On occasion, employers faced with an employee's violation of rules of conduct are informed that the conduct arose as the result of a mental condition allegedly rising to the level of a disability under the Americans with Disabilities Act. In general, a medical basis for misconduct does not excuse the behavior, or legally require the employer to ignore its consequences.
This principle is illustrated in a new unpublished decision from the Eleventh Circuit Court of Appeals. In McKane v. UBS Fin. Servs., Inc., the plaintiff was a UBS employee terminated for verbally abusing his co-workers. He alleged that his behavior was the result of a psychiatric disorder, and could have been accommodated by moving his office to a remote location where he would not have to regularly interact with co-workers.

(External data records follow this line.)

(** C6: the line [render] prints while the completed-count is zero has no
    ETA in it: it is the frame, the message, the progress "[0/total]" when
    the total is positive, and the elapsed time, nothing else.  Once a task
    has completed, with a positive total, the line printed ends with
    "(ETA: ...)" showing [(elapsed / completed) * (total - completed)]
    (integer division, values within the int64 range of a duration); with
    total 5, 1 done and 10 time units elapsed it is 40 time units.  A spinner
    whose frame index is within its frames always renders. *)
Theorem render_eta `{FloatFmt} :
  (forall s now, frame_ok s -> exists line, render s now = Returned line) /\
  (forall s now line,
     done s = 0 -> render s now = Returned line ->
     exists frame,
       frame_at s = Returned frame /\
       line =
         if 0 <? total s then
           CR +:+ frame +:+ " " +:+ message s +:+ " [0/" +:+ pretty (total s) +:+
           "] " +:+ formatDuration (Since now (start s)) +:+ pad10
         else
           CR +:+ frame +:+ " " +:+ message s +:+ " " +:+
           formatDuration (Since now (start s)) +:+ pad10) /\
  (forall s now line,
     0 < total s < 2 ^ 31 -> 0 < done s < 2 ^ 31 ->
     let elapsed := Since now (start s) in
     - 2 ^ 63 <= (elapsed ÷ done s) * (total s - done s) < 2 ^ 63 ->
     render s now = Returned line ->
     exists frame,
       frame_at s = Returned frame /\
       line =
         CR +:+ frame +:+ " " +:+ message s +:+ " [" +:+ pretty (done s) +:+
         "/" +:+ pretty (total s) +:+ "] " +:+ formatDuration elapsed +:+
         " (ETA: " +:+
         formatDuration ((elapsed ÷ done s) * (total s - done s)) +:+ ")" +:+
         pad10) /\
  (forall unit, 0 <= unit -> 40 * unit < 2 ^ 63 ->
     remaining (10 * unit) 5 1 = 40 * unit) /\
  render (set_done 1 (set_total 5 (NewSpinner "Searching" 0))) (10 * Millisecond)
    = Returned (CR +:+ "⠋ Searching [1/5] 10ms (ETA: 40ms)" +:+ pad10).
Proof.
  assert (forall s now line,
            render s now = Returned line ->
            exists frame,
              frame_at s = Returned frame /\
              line = Sprint (status_line frame (message s) (Since now (start s))
                                         (total s) (done s))) as Hline.
  { intros s now line. unfold render.
    destruct (render_status s now) as [st| |] eqn:Hst; simpl; try done.
    intros [= <-].
    apply render_status_returned in Hst as (frame & Hf & ->). eauto. }
  split; [|split; [|split; [|split]]].
  - intros s now Hok. by apply render_ok.
  - intros s now line Hd (frame & Hf & ->)%Hline. exists frame.
    split; [done|]. unfold status_line. rewrite Hd. simpl.
    rewrite andb_false_r. by destruct (0 <? total s).
  - intros s now line Ht Hd elapsed Hprod (frame & Hf & ->)%Hline.
    exists frame. split; [done|]. unfold status_line.
    assert ((0 <? total s) = true) as -> by (apply Z.ltb_lt; lia).
    assert ((0 <? done s) = true) as -> by (apply Z.ltb_lt; lia).
    simpl. fold elapsed.
    rewrite (remaining_exact elapsed (total s) (done s)); try done.
    apply Since_range.
  - intros unit Hu Hlt. rewrite remaining_exact; try lia.
    + rewrite Z.quot_1_r. lia.
    + rewrite Z.quot_1_r. lia.
  - vm_compute. reflexivity.
Qed.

The Eleventh Circuit quickly rejected this argument, holding that the requested move would have removed rather than allowed his interactions with fellow employees. Peaceable relations with co-workers was an essential function of his job, and UBS was not required to eliminate this function by removing the plaintiff from contact with other people.
The court also rejected the plaintiff's contention that UBS had violated the ADA because it failed to engage in an interactive process to see if his disability could be accommodated. The Eleventh Circuit noted that failure to engage in this process in and of itself does not violate the ADA. In the absence of evidence of some available reasonable accommodation, the plaintiff cannot argue that his employer failed to meet its legal burden.
Employers faced with serious incidents of employee misconduct can discipline or discharge employees consistent with policies and past practices, even where an underlying mental condition causes or contributes to the behavior. If the employee continues employment after disclosing such condition, the employer may be required to provide accommodations. However, those accommodations need not include fundamental changes to the nature of the job.